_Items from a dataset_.
○ ○ ○ ○ ○
(** The cursor of the viewport after a run, [None] if the run raised. *)
Definition viewport_cursor (r : Result World) : option string :=
  match r with
  | Ok w => Some (cursor (style (viewport w)))
  | Throw _ => None
  end.

(** For each registered object after a run: its grab point, its position and
    the rendered position of its ghost. *)
Definition ghost_positions (r : Result World)
  : option (list (option Point * option Point * (option Q * option Q))) :=
  match r with
  | Ok w =>
      Some (map (fun d => (grabPoint d, pos d,
                           match dragEl d with
                           | Some g => rendered w g
                           | None => (None, None)
                           end))
              (_draggables (service w)))
  | Throw _ => None
  end.

(** ** draggable.directive.ts *)

Module Draggable.

(** The directive with its inputs. [containerSelector] and [data] are
    [undefined] unless the template binds them; the others carry the
    initialisers of the source. *)
Record DraggableDirective : Type := {
  directive_el : ElementRef;
  containerSelector : option string;
  data : any;
  canDrag : bool;
  draggedClasses : string;
  draggingClasses : string;
  dragStartThreshold : Z
}.

Definition new_DraggableDirective (e : ElementRef) : DraggableDirective :=
  {| directive_el := e; containerSelector := None; data := Undefined;
     canDrag := true; draggedClasses := EmptyString;
     draggingClasses := EmptyString; dragStartThreshold := 10 |}.

(** What a host listener has done when it returns: the state it leaves, the
    custom events it dispatched on the document, and whether it called
    [preventDefault] and [stopPropagation] on its event. *)
Record Handled : Type := {
  world : World;
  dispatched : list string;
  defaultPrevented : bool;
  propagationStopped : bool
}.

Definition onMouseDown (d : DraggableDirective) (event : MouseEvent) (w : World)
  : Handled :=
  if negb (button event =? 0) then
    {| world := w; dispatched := []; defaultPrevented := false;
       propagationStopped := false |}
  else if negb (canDrag d) then
    {| world := w; dispatched := []; defaultPrevented := false;
       propagationStopped := false |}
  else
    {| world := registerDraggable event (directive_el d) (data d)
                  (containerSelector d) (Some (draggingClasses d))
                  (Some (draggedClasses d)) (Some (dragStartThreshold d)) w;
       dispatched := ["dragstart"%string];
       defaultPrevented := true;
       propagationStopped := true |}.

Definition onDragStart (w : World) : Handled :=
  {| world := w; dispatched := []; defaultPrevented := true;
     propagationStopped := false |}.

End Draggable.

(** ** A mouse-down on a drag source

    The host listener of the directive runs first, on the source element.
    Unless it stopped the propagation, the event then visits the ancestors of
    the source, innermost first, and the window, where the listeners that
    [activate] attached behind [first()] hear it. A drag source lies inside
    its viewport, so the service has no listener on the source element
    itself. *)

Fixpoint bubble (path : list EventTarget) (ty : EventType) (event : MouseEvent)
  (w : World) : Result World :=
  match path with
  | [] => Ok w
  | t :: rest => w <- fire t ty event w ;; bubble rest ty event w
  end.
○ ○ ○ ○ ○
_TASK DIRECTIONS_.
Reprint exactly the lines above that start at the one with "defaultPrevented : bool;" and end at the one with "(** ** A mouse-down on a drag source", keeping both and adding none.

_RESULT OF THE TASK_.
  defaultPrevented : bool;
  propagationStopped : bool
}.

Definition onMouseDown (d : DraggableDirective) (event : MouseEvent) (w : World)
  : Handled :=
  if negb (button event =? 0) then
    {| world := w; dispatched := []; defaultPrevented := false;
       propagationStopped := false |}
  else if negb (canDrag d) then
    {| world := w; dispatched := []; defaultPrevented := false;
       propagationStopped := false |}
  else
    {| world := registerDraggable event (directive_el d) (data d)
                  (containerSelector d) (Some (draggingClasses d))
                  (Some (draggedClasses d)) (Some (dragStartThreshold d)) w;
       dispatched := ["dragstart"%string];
       defaultPrevented := true;
       propagationStopped := true |}.

Definition onDragStart (w : World) : Handled :=
  {| world := w; dispatched := []; defaultPrevented := true;
     propagationStopped := false |}.

End Draggable.

(** ** A mouse-down on a drag source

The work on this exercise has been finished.